The Pizza Portfolio

You’ve heard the old adage that what you don’t know won’t hurt you. Well, in the investing world that is 100% pure Bovine Scatology! You may be the owner of a portfolio constructed on a foundation of ooey-gooey pizza.

Before joining the Registered Investment Advisor side of the financial industry, I spent almost 20 years working for brokerage firms—some large names you know. It’s customary in the brokerage world for wholesalers, salespeople from mutual fund and annuity companies, to buy lunch for a brokerage office in exchange for pitching the latest and greatest investment product their company has to offer. Like any salesperson, the wholesaler’s job is to convince the brokers to use the product being pitched. Whether the brokers feel an obligation because they’re being fed or they see an opportunity to move closer to meeting the sales requirements imposed by their employer, there will be a lot of phone calls made that afternoon.

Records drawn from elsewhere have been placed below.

(** X20: a search always reaches the data source.  Whatever the text,
    the empty one included, [on_search_clicked] leaves the clause
    [search = text] in a [where] dictionary that is otherwise unchanged,
    and the next call on the data source is the [load] of the first page
    of the top level with that dictionary: the query sent has neither
    [page] nor [parent_id]. *)
Theorem search_always_queries (search : string) (m : DataGridModel) :
  where_is_dict (active_params m) →
  let m' := (on_search_clicked search m).2 in
  let w' := <[ColName "search" :=
                {| operator := "="; param := CValue (SStr search) |}]>
              (where_of (active_params m)) in
  where_of (active_params m') = w'
  ∧ ∃ tail,
      log m'
      = log m
        ++ Load (delete "parent_id"
                   (delete "page" (<["where" := PWhere w']> (active_params m))))
        :: tail.
Proof.
  intros Hd m' w'.
  destruct (refresh_view_query
              (Some {[ColName "search" :=
                        {| operator := "="; param := CValue (SStr search) |}]})
              None m Hd) as [Hq Hl].
  fold (on_search_clicked search m) in Hq, Hl. fold m' in Hq, Hl.
  unfold merged_where in Hq. simpl in Hq.
  rewrite <- insert_union_singleton_l in Hq. fold w' in Hq.
  destruct (decide (w' = ∅)) as [He|Hne].
  - exfalso. apply (insert_non_empty _ _ _ He).
  - split.
    + unfold where_of. rewrite Hq, !lookup_delete_ne, lookup_insert_eq
        by discriminate. reflexivity.
    + rewrite <- Hq. exact Hl.
Qed.

Section DateWithoutColumnFacts.

Variable ts : string → result Z.

(** X21: a date change while no date column is active.  The range clause
    is then not stored under a column name: with rows in the chooser's
    list store it is keyed by the whole last row of the store, every date
    column loses its clause, and no column name carries the range; with
    an empty store the call raises [UnboundLocalError] before anything is
    written or asked. *)
Theorem date_change_without_column (m : DataGridModel)
    (start_date end_date : string) (active : Z) (cols : list (string * string))
    (s e : Z) :
  where_is_dict (active_params m) → active < 0 →
  date_bound ts start_date " 00:00" MIN_TIMESTAMP = Ok s →
  date_bound ts end_date " 23:59" MAX_TIMESTAMP = Ok e →
  let run := on_date_change ts start_date end_date active cols m in
  (cols = [] → run = (Raise UnboundLocalError, m))
  ∧ (∀ row, last cols = Some row →
       let w' := where_of (active_params run.2) in
       w' !! StoreRow row
       = Some {| operator := "range"; param := CRange s e |}
       ∧ (∀ col, col ∈ cols → w' !! ColName col.1 = None)
       ∧ (∀ column c, w' !! ColName column = Some c →
            where_of (active_params m) !! ColName column = Some c)).
Proof.
  intros Hd Hneg Hs He run.
  assert (Hrun : run = match last cols with
                       | Some row =>
                           _refresh_view
                             (Some {[StoreRow row :=
                                       {| operator := "range";
                                          param := CRange s e |}]})
                             (Some ((λ column, ColName column.1) <$> cols)) m
                       | None => (Raise UnboundLocalError, m)
                       end).
  { unfold run, on_date_change. mnorm. rewrite Hs. cbv beta iota.
    rewrite He. cbv beta iota. unfold date_column.
    destruct (Z.leb_spec 0 active) as [Hge|_]; [lia|].
    destruct (last cols); reflexivity. }
  rewrite Hrun. split.
  - intros ->. reflexivity.
  - intros row Hlast. rewrite Hlast.
    match goal with
    | |- context [_refresh_view ?u ?r m] =>
        destruct (refresh_view_where u r m Hd) as (Hw & _ & _)
    end.
    cbv zeta. rewrite Hw. unfold merged_where. simpl.
    rewrite <- insert_union_singleton_l.
    split; [apply lookup_insert_eq|]. split.
    + intros col Hcol. rewrite lookup_insert_ne by discriminate.
      rewrite lookup_foldl_delete. rewrite decide_True; [reflexivity|].
      apply list_elem_of_fmap. exists col. split; [reflexivity|exact Hcol].
    + intros column c. rewrite lookup_insert_ne by discriminate.
      rewrite lookup_foldl_delete. case_decide; [discriminate|tauto].
Qed.

End DateWithoutColumnFacts.

(** *** On the sample with date columns *)

Lemma filter_set_then_cleared_witness :
  let m := (bind_datasource Samples.dated_source).2 in
  let m1 := (on_filter_changed "title" (Some (SStr "x")) m).2 in
  let m2 := (on_filter_changed "title" None m1).2 in
  where_of (active_params m1) !! ColName "title"
  = Some {| operator := "="; param := CValue (SStr "x") |}
  ∧ active_params m2 !! "where" = None.
Proof.
  intros m m1 m2.
  assert (Hd : where_is_dict (active_params m)).
  { intros v. vm_compute. discriminate. }
  destruct (filter_set_then_cleared "title" (SStr "x") m Hd)
    as (H1 & _ & _ & Hnone & _).
  fold m1 in H1. fold m1 m2 in Hnone. split.
  - rewrite H1. apply lookup_insert_eq.
  - apply Hnone. vm_compute. reflexivity.
Defined.

Lemma search_always_queries_witness :
  let m := (bind_datasource Samples.dated_source).2 in
  let m' := (on_search_clicked "" m).2 in
  where_of (active_params m') !! ColName "search"
  = Some {| operator := "="; param := CValue (SStr "") |}.
Proof.
  intros m m'.
  assert (Hd : where_is_dict (active_params m)).
  { intros v. vm_compute. discriminate. }
  destruct (search_always_queries "" m Hd) as [Hq _]. fold m' in Hq.
  rewrite Hq. apply lookup_insert_eq.
Defined.

Lemma date_change_without_column_witness :
  let ts := λ _ : string, Raise ValueError in
  let m := (bind_datasource Samples.dated_source).2 in
  let m' := (on_date_change ts "" "" (-1) (date_store m) m).2 in
  where_of (active_params m') !! StoreRow ("modified", "Modified")
  = Some {| operator := "range"; param := CRange 0 2147485547 |}
  ∧ where_of (active_params m') !! ColName "modified" = None.
Proof.
  intros ts m m'.
  assert (Hd : where_is_dict (active_params m)).
  { intros v. vm_compute. discriminate. }
  destruct (date_change_without_column ts m "" "" (-1) (date_store m) 0
              2147485547 Hd ltac:(lia) eq_refl eq_refl) as [_ Hrow].
  destruct (Hrow ("modified", "Modified") eq_refl) as (Hkey & Hcols & _).
  split; [exact Hkey|].
  apply (Hcols ("modified", "Modified")). right. left.
Defined.

(** ** Scrolling, switching the view, sorting *)

Section ScrolledFacts.

Variable is_children_loaded : Node → bool.
Variable float : Type.
Variable float_sub : float → float → float.
Variable float_eqb : float → float → bool.

Abbreviation on_scrolled :=
  (Grid.on_scrolled is_children_loaded float float_sub float_eqb).
Abbreviation scrolled_to_bottom :=
  (Grid.scrolled_to_bottom float float_sub float_eqb).

(** X22: scrolling loads the next page only at the bottom, and never in
    hierarchical display.  [on_scrolled] answers [False] whenever it
    returns; away from the bottom, and in hierarchical display wherever
    the scroll bar stands, it stores the visible range (that of the icon
    view, [None] for the tree view), changes nothing else of the model
    and does not ask the data source; at the bottom of a list that is not
    hierarchical and has no rows the [IndexError] of [add_rows] comes
    through, the visible range being stored all the same. *)
Theorem on_scrolled_loads_at_bottom (fuel : nat) (icon_view_active : bool)
    (view_visible_range : option (list Z * list Z))
    (value upper page_size : float) (m : DataGridModel) :
  let range := if icon_view_active then view_visible_range else None in
  let run := on_scrolled (S fuel) icon_view_active view_visible_range
               value upper page_size m in
  (∀ r, run.1 = Ok r → r = false)
  ∧ (scrolled_to_bottom value upper page_size = false ∨ is_tree m = true →
     run = (Ok false, with_visible_range range m))
  ∧ (∀ root,
       scrolled_to_bottom value upper page_size = true →
       is_tree m = false → rows m = Some root → children root = [] →
       run = (Raise IndexError, with_visible_range range m)).
Proof.
  intros range run.
  assert (Hrun : run
                 = if scrolled_to_bottom value upper page_size
                   then match Grid.add_rows is_children_loaded (S fuel) None
                                (with_visible_range range m) with
                        | (Ok _, m') => (Ok false, m')
                        | (Raise e, m') => (Raise e, m')
                        end
                   else (Ok false, with_visible_range range m)).
  { unfold run, Grid.on_scrolled. fold range. rewrite bind_run.
    unfold modify at 1. rewrite bind_run.
    destruct (scrolled_to_bottom value upper page_size); [|reflexivity].
    rewrite bind_run.
    destruct (Grid.add_rows is_children_loaded (S fuel) None
                (with_visible_range range m)) as [[b|e] m']; reflexivity. }
  rewrite Hrun. split; [|split].
  - intros r.
    destruct (scrolled_to_bottom value upper page_size);
      [|intros [= <-]; reflexivity].
    destruct (Grid.add_rows is_children_loaded (S fuel) None
                (with_visible_range range m)) as [[b|e] m'];
      [intros [= <-]; reflexivity|discriminate].
  - intros [Hb|Htree]; [rewrite Hb; reflexivity|].
    destruct (scrolled_to_bottom value upper page_size); [|reflexivity].
    rewrite (add_rows_tree_root_noop is_children_loaded fuel
               (with_visible_range range m) Htree).
    reflexivity.
  - intros root Hb Htree Hr Hc. rewrite Hb.
    rewrite (add_rows_unfold is_children_loaded).
    change (is_tree (with_visible_range range m)) with (is_tree m).
    rewrite Htree. simpl andb. cbv iota.
    unfold add_rows_target. simpl rows. rewrite Hr, Hc.
    rewrite getitem_empty. reflexivity.
Qed.

End ScrolledFacts.

Lemma on_scrolled_loads_at_bottom_witness :
  let m := Samples.tree_refreshed.1 in
  Grid.on_scrolled Samples.loaded_by_count Z Z.sub Z.eqb 1 true
    (Some ([0], [3])) 90 100 10 m
  = (Ok false, with_visible_range (Some ([0], [3])) m).
Proof.
  intros m.
  destruct (on_scrolled_loads_at_bottom Samples.loaded_by_count Z Z.sub Z.eqb
              0 true (Some ([0], [3])) 90 100 10 m) as (_ & Hquiet & _).
  apply Hquiet. right. vm_compute. reflexivity.
Defined.

(** *** Switching the view *)

Lemma for_enumerate_frame {A B} (proj : DataGridModel → B) (xs : list A)
    (body : Z → A → M ()) :
  (∀ i x m, proj (body i x m).2 = proj m) →
  ∀ i m, proj (for_enumerate i xs body m).2 = proj m.
Proof.
  intros Hbody. induction xs as [|x xs IH]; intros i m; [reflexivity|].
  simpl. rewrite bind_run. specialize (Hbody i x m).
  destruct (body i x m) as [[[]|e] m1]; simpl in *; [|exact Hbody].
  rewrite IH. exact Hbody.
Qed.

(** [refresh] writes the query, the hierarchy, the row-id index, the
    attributes read from the data source and the log, and nothing else. *)
Lemma refresh_frame {B} (proj : DataGridModel → B) :
  (∀ f m, proj (with_active_params f m) = proj m) →
  (∀ f m, proj (with_row_id_mapper f m) = proj m) →
  (∀ f m, proj (with_rows f m) = proj m) →
  (∀ r m, proj (with_indices r m) = proj m) →
  (∀ e m, proj (with_log e m) = proj m) →
  ∀ m, proj (refresh m).2 = proj m.
Proof.
  intros Hp Hm Hr Hi Hl m. rewrite refresh_unfold. cbv zeta.
  set (m0 := st _ _ _).
  assert (H0 : proj m0 = proj m).
  { unfold m0, Grid.with_rows_mapper. rewrite Hm, Hr, Hi, Hl, Hp. reflexivity. }
  destruct (ds_id_column_idx (refresh_load m)) as [idx|].
  - rewrite bind_run.
    match goal with
    | |- context [for_enumerate ?i ?xs ?body m0] =>
        pose proof (for_enumerate_frame proj xs body) as Hloop;
        specialize (Hloop ltac:(
          intros j x m1; unfold update_node, modify, lift; rewrite !bind_run;
          cbv beta iota;
          destruct (getitem (data x) idx); cbn [snd]; rewrite ?Hm, ?Hr;
          reflexivity) i m0);
        destruct (for_enumerate i xs body m0) as [[[]|e] m1]
    end; simpl in *.
    + unfold emit, modify. simpl. rewrite Hl, Hloop. exact H0.
    + rewrite Hloop. exact H0.
  - unfold emit, modify. simpl. rewrite Hl. exact H0.
Qed.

As soon as the last amen of the wholesaler sales pitch is complete the brokers scurry back to their offices and meticulously go through their client list looking for someone, anyone, they can sell this new investment. Any good salesman can make a product sound great, and broker salespeople are no exception. Over the years I’ve reviewed portfolios of people who wanted a second opinion because they questioned whether their current financial advisor had the client’s best interest in mind. Often their portfolios were filled with a hodge-podge of investments that had massive overlap, poor diversification, and didn’t fit into a well thought out investment plan. It was an alphabet soup of stuff they’d been sold because their broker heard the pitch while he ate a wholesaler’s lunch.

Your portfolio is worth more than a large two-topping pizza. This is about your life and your future, not a broker’s sales goals. It should be constructed based on your dreams, goals, and desires. There should be a specific investment plan to accomplish those dreams, goals, and desires and the investments going into your portfolio should meet those objectives. Whenever an investment suggestion is made to you ask these questions:

  • Why is it being recommended to me now?
  • Is it a recommendation that’s good for ME?
  • Whose interest is being served by this recommendation?
  • Is it a recommendation based on my investment plan?
  • Does it truly enhance my overall portfolio?
  • Will my portfolio still be correctly diversified if this investment is added?
  • Do I have any other positions that are similar to the one being recommended?
  • Should other investments be sold to maintain my balance?

There are good people in the financial industry. But investment recommendations are often made for reasons you don’t know about. Educate yourself. Avoid becoming the owner of a Pizza Portfolio.